Les trois soirées, que nous avons passées à Bruxelles, ont été fort agréables : nous sommes allés au spectacle. La salle est grande, assez belle, mais triste : la troupe était très bonne, et nous avons eu beaucoup de plaisir.

Châteaux de Tervuren et de Laeken.

Nous avons été visiter le château de Tervuren, distant de la ville de deux lieues et demie. Il est fort beau, mais on voit que c’était pour le prince d’Orange seulement un château de plaisance, car il est beaucoup moins riche que celui de la ville. Nous n’avons pas été au palais de Laeken, éloigné de la ville, de quelques lieues, et que l’on dit être très remarquable, par les magnifiques points de vue que l’on y découvre. Nous sommes donc restés trois jours pleins à Bruxelles, après avoir visité tout ce qui méritait de fixer l’attention de voyageurs, dont le séjour dans cette ville ne devait pas être long.

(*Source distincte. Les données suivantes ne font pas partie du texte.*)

(** C6, as the code has it.  The two [except] clauses go by the class
    of the exception.  An [ImportError], from importing the application or
    from any later step, is reported with the hint to install the
    dependencies, and the process ends with status 1.  Any other
    [Exception] raised during startup, an import that fails for another
    reason included, is reported without the hint and ends it with status
    1.  Both suppose that the standard output takes the lines of the
    diagnostic.  What is no [Exception] passes through [main] with no
    diagnostic, and [sys.exit(n)] ends the process with status [n].  When
    the server returns, [main] returns and the status is 0.  Nothing is
    tried twice: the two imports and the server start happen at most once
    each, in that order. *)
Theorem bootstrap_exit_codes (w : Host) :
  (forall e,
     import_app w = Some e -> is_ImportError (class_of e) = true ->
     Forall (fun l => stdout_rejects l = None)
       [ [Lit "❌ 导入错误: "; FExn e];
         [Lit "请确保已安装所有依赖: pip install -r requirements.txt"] ] ->
     main int_of_str w []
     = (inl (SysExit 1), [Import "api.index"],
        [ [Lit "❌ 导入错误: "; FExn e];
          [Lit "请确保已安装所有依赖: pip install -r requirements.txt"] ])
     /\ exit_status (main int_of_str w []).1.1 = Some 1%Z)
  /\ (forall e s out,
        startup int_of_str w [] = (inl e, s, out) ->
        is_Exception (class_of e) = true ->
        Forall (fun l => stdout_rejects l = None)
          (if is_ImportError (class_of e) then
             [ [Lit "❌ 导入错误: "; FExn e];
               [Lit "请确保已安装所有依赖: pip install -r requirements.txt"] ]
           else [ [Lit "❌ 启动失败: "; FExn e] ]) ->
        main int_of_str w []
        = (inl (SysExit 1), s,
           out ++ (if is_ImportError (class_of e) then
                     [ [Lit "❌ 导入错误: "; FExn e];
                       [Lit "请确保已安装所有依赖: pip install -r requirements.txt"] ]
                   else [ [Lit "❌ 启动失败: "; FExn e] ]))
        /\ exit_status (main int_of_str w []).1.1 = Some 1%Z)
  /\ (forall e s out,
        startup int_of_str w [] = (inl e, s, out) ->
        is_Exception (class_of e) = false ->
        main int_of_str w [] = (inl e, s, out)
        /\ forall n, e = SysExit n ->
                     exit_status (main int_of_str w []).1.1 = Some n)
  /\ (forall p,
        import_app w = None -> import_uvicorn w = None ->
        port_of int_of_str w = inr p ->
        Forall (fun l => stdout_rejects l = None)
          (banner (is_production w) p ++ pointers) ->
        uvicorn_run w (server_args w p) = None ->
        main int_of_str w []
        = (inr tt,
           [Import "api.index"; Import "uvicorn"; UvicornRun (server_args w p)],
           banner (is_production w) p ++ pointers)
        /\ exit_status (main int_of_str w []).1.1 = Some 0%Z)
  /\ exists p,
      (main int_of_str w []).1.2 `prefix_of`
        [Import "api.index"; Import "uvicorn"; UvicornRun (server_args w p)].
Proof.
  assert (forall e s out,
            startup int_of_str w [] = (inl e, s, out) ->
            is_Exception (class_of e) = true ->
            Forall (fun l => stdout_rejects l = None) (diagnostic e) ->
            main int_of_str w [] = (inl (SysExit 1), s, out ++ diagnostic e))
    as Hcaught.
  { intros e s out Hbody Hexc Haccepts.
    by rewrite main_eq, Hbody, Hexc, (written_Forall _ Haccepts). }
  split; [| split; [| split; [| split]]].
  - intros e Happ Himp Haccepts.
    rewrite (Hcaught e [Import "api.index"] []).
    + unfold diagnostic. by rewrite Himp.
    + by rewrite startup_eq, Happ.
    + by destruct (class_of e).
    + unfold diagnostic. by rewrite Himp.
  - intros e s out Hbody Hexc Haccepts.
    by rewrite (Hcaught e s out Hbody Hexc Haccepts).
  - intros e s out Hbody Hexc. rewrite main_eq, Hbody, Hexc.
    split; [done | by intros n ->].
  - intros p Happ Huv Hport Haccepts Hrun.
    by rewrite main_eq, startup_eq, Happ, Huv, Hport,
      (written_Forall _ Haccepts), Hrun.
  - rewrite main_eq, startup_eq.
    destruct (import_app w) as [e |].
    { exists 0%Z. destruct (is_Exception (class_of e)); cbn; by eexists. }
    destruct (import_uvicorn w) as [e |].
    { exists 0%Z. destruct (is_Exception (class_of e)); cbn; by eexists. }
    destruct (port_of int_of_str w) as [e | p].
    { exists 0%Z. destruct (is_Exception (class_of e)); cbn; by eexists. }
    exists p.
    destruct (written (banner (is_production w) p ++ pointers)) as [o [e |]].
    { destruct (is_Exception (class_of e)); cbn; by eexists. }
    destruct (uvicorn_run w (server_args w p)) as [e |];
      [destruct (is_Exception (class_of e)) |]; cbn; by eexists.
Qed.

Alost. M. Cumont et sa famille.

Nous en sommes partis le vendredi 2 Septembre, pour Alost, où nous arrivâmes à midi. Nous descendîmes chez M. Cumont frère cadet de ma tante Auguste[21]. Il nous reçut fort bien, me témoigna beaucoup d’amitié, quoique je ne le connusse qu’à peine : je ne l’avais vu que pendant quelques heures, à Lille, huit jours avant notre départ pour la Belgique. Il est marié et a quatre enfants, qui ne sont pas tous également gentils, mais qui sont fort bien élevés.

Alost est une petite ville, à 6 lieues de Bruxelles, qui ne compte que 12 000 habitants. Elle n’offre rien de remarquable, et est assez triste. On voulait faire des politesses à mon oncle, et nous avons été obligés de passer, dans ce petit endroit, la moitié de la journée de vendredi, celle du samedi, et la plus grande partie du dimanche, car nous sommes partis, à cinq heures du soir, pour Gand. J’aurais bien mieux aimé que nous fussions moins longtemps chez M. Cumont, et fussions allés à Anvers, par Louvain et Malines. D’Anvers, nous nous serions dirigés sur Gand : notre route n’eût presque pas été allongée, et nous aurions passé dans des villes dignes d’être vues.

Gand.

D’Alost à Gand, la distance n’est que de 6 lieues, et nous y arrivâmes vers huit heures du soir. Ici, nous sommes descendus à l’hôtel. Le lundi matin, nous nous mîmes à parcourir la ville, témoignage frappant de l’ancienne domination des Espagnols, dans les Pays-Bas.

Vieux monuments.

Dans aucune autre ville, nous n’avons vu autant de vieux monuments, et de maisons construites à la mode espagnole.

Hôtel de ville.

L’Hôtel de ville, par exemple, élevé à l’époque où ce pays faisait partie des états du roi de la péninsule, offre des morceaux d’architecture mauresque, d’une grâce et d’une élégance infinies. De l’autre côté, malheureusement, on a voulu le rendre plus moderne, et quoique l’on ait adopté un beau genre d’architecture, on n’a fait, selon moi, que gâter ce qui n’avait nul besoin de changement[22].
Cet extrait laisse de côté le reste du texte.